Now I want a dictionary that takes the first number as a key and then list all matching second numbers as value: so {3: [1], 5: [8,10], 10: [18,20], 21: [30]}

I already got a dictionary that consists of the necessary unique and sorted keys with empty values. How do populate this dictionary now with the correct values from the list?

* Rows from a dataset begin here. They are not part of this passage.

(** From the empty document, an item record exists exactly when an
    answer was recorded under its key; its [category] and [file] are
    those of the first such answer and are never overwritten, and its
    counts are the numbers of correct and incorrect answers recorded
    under the key. *)
Theorem drill_record_from_answers (ops : list Op) (id : string) :
  match drills (run ops _empty_data) !! id, hits_of ops id with
  | None, [] => True
  | Some d, (f0, c0, _) :: _ =>
      file d = f0 /\ category d = c0 /\
      correct d = count_true (map snd (hits_of ops id)) /\
      incorrect d = count_false (map snd (hits_of ops id))
  | _, _ => False
  end.
Proof.
  induction ops as [|op ops IH] using rev_ind.
  - simpl. rewrite lookup_empty. exact I.
  - rewrite run_app. simpl run. rewrite exec_op_drills_eq.
    unfold hits_of. rewrite flat_map_app. fold (hits_of ops id).
    destruct op as [now f q c b| | | |]; simpl; rewrite ?app_nil_r; try exact IH.
    rewrite lookup_insert.
    destruct (String.eqb_spec (get_drill_id f q) id) as [<- | Hne].
    + rewrite decide_True by reflexivity.
      destruct (drills (run ops _empty_data) !! get_drill_id f q) as [d|];
        destruct (hits_of ops (get_drill_id f q)) as [|[[f0 c0] b0] hs]; try contradiction.
      * destruct IH as (Hf & Hc & Hcor & Hinc). simpl in *.
        replace (b0 :: map snd (hs ++ [(f, c, b)])) with ((b0 :: map snd hs) ++ [b])
          by (rewrite map_app; reflexivity).
        rewrite count_true_snoc, count_false_snoc.
        rewrite <- Hcor, <- Hinc.
        destruct b; simpl; repeat split; assumption || lia.
      * simpl. unfold count_true, count_false. destruct b; simpl; repeat split; lia.
    + rewrite decide_False by congruence. rewrite app_nil_r. exact IH.
Qed.

(** The answers handed to [check_achievements] since the last
    [reset_session_stats], in call order. *)
Definition answers_since_reset (ops : list Op) : list bool :=
  fold_left (fun acc op => match op with
                           | ResetSessionStats => []
                           | CheckAchievements _ b => acc ++ [b]
                           | _ => acc
                           end) ops [].

Lemma exec_op_stats (op : Op) (data : Data) :
  stats (exec_op op data) =
    match op with
    | CheckAchievements now b => count_day now (count_answer b (stats data))
    | ResetSessionStats =>
        let s := stats data in
        mkStats (total_correct s) (total_incorrect s) (current_streak s)
                (best_streak s) 0 0 (days_streak s) (last_practice_date s)
    | _ => stats data
    end.
Proof.
  destruct op; simpl; try reflexivity.
  - unfold check_achievements. destruct (fold_left _ _ _). reflexivity.
  - unfold mark_achievement_seen.
    destruct (achievements data !! achievement_id); reflexivity.
Qed.

Lemma count_day_counters (now : Z) (s : Stats) :
  total_correct (count_day now s) = total_correct s /\
  total_incorrect (count_day now s) = total_incorrect s /\
  session_correct (count_day now s) = session_correct s /\
  session_incorrect (count_day now s) = session_incorrect s.
Proof. unfold count_day. destruct (option_Z_eqb _ _); repeat split. Qed.

(** From the empty document, [total_correct] and [total_incorrect]
    count all the answers handed to [check_achievements], while
    [session_correct] and [session_incorrect] count those since the last
    [reset_session_stats]. *)
Theorem stats_counters (ops : list Op) :
  let s := stats (run ops _empty_data) in
  total_correct s = count_true (answers_of ops) /\
  total_incorrect s = count_false (answers_of ops) /\
  session_correct s = count_true (answers_since_reset ops) /\
  session_incorrect s = count_false (answers_since_reset ops).
Proof.
  induction ops as [|op ops IH] using rev_ind.
  - repeat split.
  - simpl. rewrite run_app. simpl run. rewrite exec_op_stats.
    unfold answers_since_reset. rewrite fold_left_app.
    fold (answers_since_reset ops).
    unfold answers_of. rewrite flat_map_app. fold (answers_of ops).
    simpl in IH. destruct IH as (H1 & H2 & H3 & H4).
    destruct op as [| | now b | |]; simpl; rewrite ?app_nil_r;
      try (repeat split; assumption).
    destruct (count_day_counters now (count_answer b (stats (run ops _empty_data))))
      as (E1 & E2 & E3 & E4).
    rewrite E1, E2, E3, E4, !count_true_snoc, !count_false_snoc.
    destruct b; simpl; repeat split; lia.
Qed.

(** ** Day streaks *)

(** A [check_achievements] at time [now] records today as the last
    practice day and sets the day streak to: unchanged when the last
    practice was today, one more when it was yesterday, 1 otherwise
    (first practice, a gap, or a clock set back).  From the empty
    document the day streak is 0 exactly until the first practice and at
    least 1 afterwards. *)
Theorem days_streak_update :
  (forall (now : Z) (b : bool) (data : Data),
     let s := stats data in
     let s' := stats (fst (check_achievements now b data)) in
     last_practice_date s' = Some (day_of now) /\
     days_streak s' =
       match last_practice_date s with
       | Some d => if Z.eqb d (day_of now) then days_streak s
                   else if Z.eqb d (day_of now - 1) then days_streak s + 1
                   else 1
       | None => 1
       end) /\
  (forall ops : list Op,
     let s := stats (run ops _empty_data) in
     match last_practice_date s with
     | None => days_streak s = 0
     | Some _ => 1 <= days_streak s
     end).
Proof.
  assert (Hstep : forall now b data,
     let s := stats data in
     let s' := stats (fst (check_achievements now b data)) in
     last_practice_date s' = Some (day_of now) /\
     days_streak s' =
       match last_practice_date s with
       | Some d => if Z.eqb d (day_of now) then days_streak s
                   else if Z.eqb d (day_of now - 1) then days_streak s + 1
                   else 1
       | None => 1
       end).
  { intros now b data s s'.
    assert (Hs' : s' = count_day now (count_answer b s)).
    { subst s'. unfold check_achievements. destruct (fold_left _ _ _). reflexivity. }
    rewrite Hs'. unfold count_day. rewrite day_of_yesterday.
    destruct b; simpl; destruct (last_practice_date s) as [d|] eqn:El; simpl;
      try (split; reflexivity);
      (destruct (Z.eqb d (day_of now)) eqn:E;
       [apply Z.eqb_eq in E; simpl; rewrite <- E; split; reflexivity
       |simpl; split; reflexivity]). }
  split; [exact Hstep|].
  induction ops as [|op ops IH] using rev_ind; [reflexivity|].
  simpl. rewrite run_app. simpl run. simpl in IH.
  destruct op as [| | now b | |];
    try (rewrite exec_op_stats; exact IH).
  destruct (Hstep now b (run ops _empty_data)) as [Hl Hd]. simpl in Hl, Hd.
  simpl. rewrite Hl, Hd.
  destruct (last_practice_date (stats (run ops _empty_data))) as [d|]; [|lia].
  destruct (Z.eqb d (day_of now)); [lia|].
  destruct (Z.eqb d (day_of now - 1)); lia.
Qed.

(* ------------------------------------------------------------------ *)
(** ** What [check_achievements] reports *)

Section NewAchievements.
Variable now : Z.
Variable orig : gmap string Achievement.

(** The table and list built so far by the [unlock] calls: the listed
    ids are distinct, were absent from the original table, and are the
    only entries added, each as a fresh unseen record. *)
Definition reports_new (acc : gmap string Achievement * list string) : Prop :=
  NoDup acc.2 /\
  forall aid, (In aid acc.2 -> orig !! aid = None) /\
    acc.1 !! aid = if in_dec String.string_dec aid acc.2 then Some (mkAchievement now false)
                   else orig !! aid.

Lemma unlock_reports_new (x : string) acc :
  reports_new acc -> reports_new (unlock now x acc).
Proof.
  destruct acc as [achs news]. intros [Hnd Hl]. simpl in Hnd, Hl. unfold unlock.
  destruct (achs !! x) eqn:Ex; [split; assumption|].
  assert (Hx : ~ In x news /\ orig !! x = None).
  { destruct (Hl x) as [_ Hlx]. rewrite Ex in Hlx.
    destruct (in_dec String.string_dec x news); [discriminate|]. split; congruence. }
  destruct Hx as [Hxn Hxo].
  split; simpl.
  - apply NoDup_app. split; [exact Hnd|]. split; [|apply NoDup_singleton].
    intros y Hy Hy'. apply list_elem_of_In in Hy, Hy'.
    destruct Hy' as [<- | []]. exact (Hxn Hy).
  - intros aid. destruct (Hl aid) as [Hin Hlk]. split.
    + rewrite in_app_iff. intros [H | [<- | []]]; [exact (Hin H) | exact Hxo].
    + rewrite lookup_insert. case_decide as Heq.
      * subst aid. destruct (in_dec String.string_dec x (news ++ [x])) as [_|Hn];
          [reflexivity|].
        exfalso. apply Hn. apply in_app_iff. right. left. reflexivity.
      * rewrite Hlk. destruct (in_dec String.string_dec aid news) as [Hi|Hi];
          destruct (in_dec String.string_dec aid (news ++ [x])) as [Hj|Hj]; try reflexivity.
        -- exfalso. apply Hj, in_app_iff. left. exact Hi.
        -- exfalso. apply in_app_iff in Hj. destruct Hj as [Hj | [Hj | []]];
             [exact (Hi Hj) | congruence].
Qed.

Lemma unlock_fold_reports_new (checks : list (bool * string)) acc :
  reports_new acc ->
  reports_new (fold_left (fun acc '(b, x) => unlock_if b now x acc) checks acc).
Proof.
  revert acc. induction checks as [|[b x] checks IH]; intros acc Hr; simpl.
  - exact Hr.
  - apply IH. destruct b; [apply unlock_reports_new|]; exact Hr.
Qed.
End NewAchievements.

(** [check_achievements] returns exactly the achievements it adds: the
    returned ids are distinct, none was unlocked before the call, each
    is stored as unlocked at the time of the call and not yet seen, and
    every other entry of the table is left as it was. *)
Theorem check_achievements_reports_new (now : Z) (b : bool) (data : Data) :
  let data' := fst (check_achievements now b data) in
  let news := snd (check_achievements now b data) in
  NoDup news /\
  forall aid,
    (In aid news -> achievements data !! aid = None) /\
    achievements data' !! aid =
      if in_dec String.string_dec aid news then Some (mkAchievement now false)
      else achievements data !! aid.
Proof.
  unfold check_achievements.
  match goal with |- context [fold_left ?g ?cs ?acc] =>
    pose proof (unlock_fold_reports_new now (achievements data) cs acc) as Hr;
    destruct (fold_left g cs acc) as [achs news] end.
  apply Hr. split; [constructor|]. intros aid. split; [intros []|reflexivity].
Qed.

(* ------------------------------------------------------------------ *)
(** ** [get_achievements] and the catalog [ACHIEVEMENTS] *)

(** The keys of [ACHIEVEMENTS] with their display names, in the order of
    the source; the [icon] and [desc] fields are not modelled. *)
Definition ACHIEVEMENTS : list (string * string) :=
  [ ("first_blood", "First Blood");
    ("on_fire", "On Fire");
    ("unstoppable", "Unstoppable");
    ("big_brain", "Big Brain");
    ("masochist", "Masochist");
    ("night_owl", "Nachtbraker");
    ("early_bird", "Vroege Vogel");
    ("centurion", "Centurion");
    ("scholar", "Scholar");
    ("master", "Master");
    ("streak_week", "Streaker");
    ("perfectionist", "Perfectionist");
    ("comeback", "Comeback Kid") ]%string.

Definition catalog_name (aid : string) : option string :=
  match List.find (fun p => String.eqb p.1 aid) ACHIEVEMENTS with
  | Some p => Some p.2
  | None => None
  end.

(** An entry of [get_achievements]: [{**ACHIEVEMENTS[aid], **info}]. *)
Record ShownAchievement := mkShownAchievement {
  shown_name : string;
  shown_unlocked_at : Z;
  shown_seen : bool
}.

(** [get_achievements]: the stored achievements whose id is in the
    catalog, merged with their catalog entry. *)
Definition get_achievements (data : Data) : gmap string ShownAchievement :=
  map_imap (fun aid info =>
              match catalog_name aid with
              | Some name => Some (mkShownAchievement name (unlocked_at info) (seen info))
              | None => None
              end) (achievements data).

CodePudding user response：

def foo(d, arr):
    for k, v in arr:
        if d.get(k):
            d[k].append(v)
        else:
            d[k] = [v]
            
d = {}
foo(d, my_list)
d
# {5: [8, 10], 3: [1], 10: [18, 20], 21: [30]}

CodePudding user response：

Using dict.setdefault we can dynamically create the internal structure inside of the new dictionary without having to care to check if the key inside of the dictionary exists already or not:

my_list = [[5, 8], [5, 10], [3, 1], [10, 18], [10, 20], [21, 30]]

d = {}
for key, value in my_list:
    d.setdefault(key, []).append(value)

print(d) # Output: {5: [8, 10], 3: [1], 10: [18, 20], 21: [30]}

CodePudding user response：

You can achieve this with map():

output = {}
def mapper(elem):
    values = output.get(elem[0], [])
    values.append(elem[1])
    output[elem[0]] = values
    return output

map(mapper, my_list)

As mentioned by @DeepSpace, this solution is not valid in Python 3.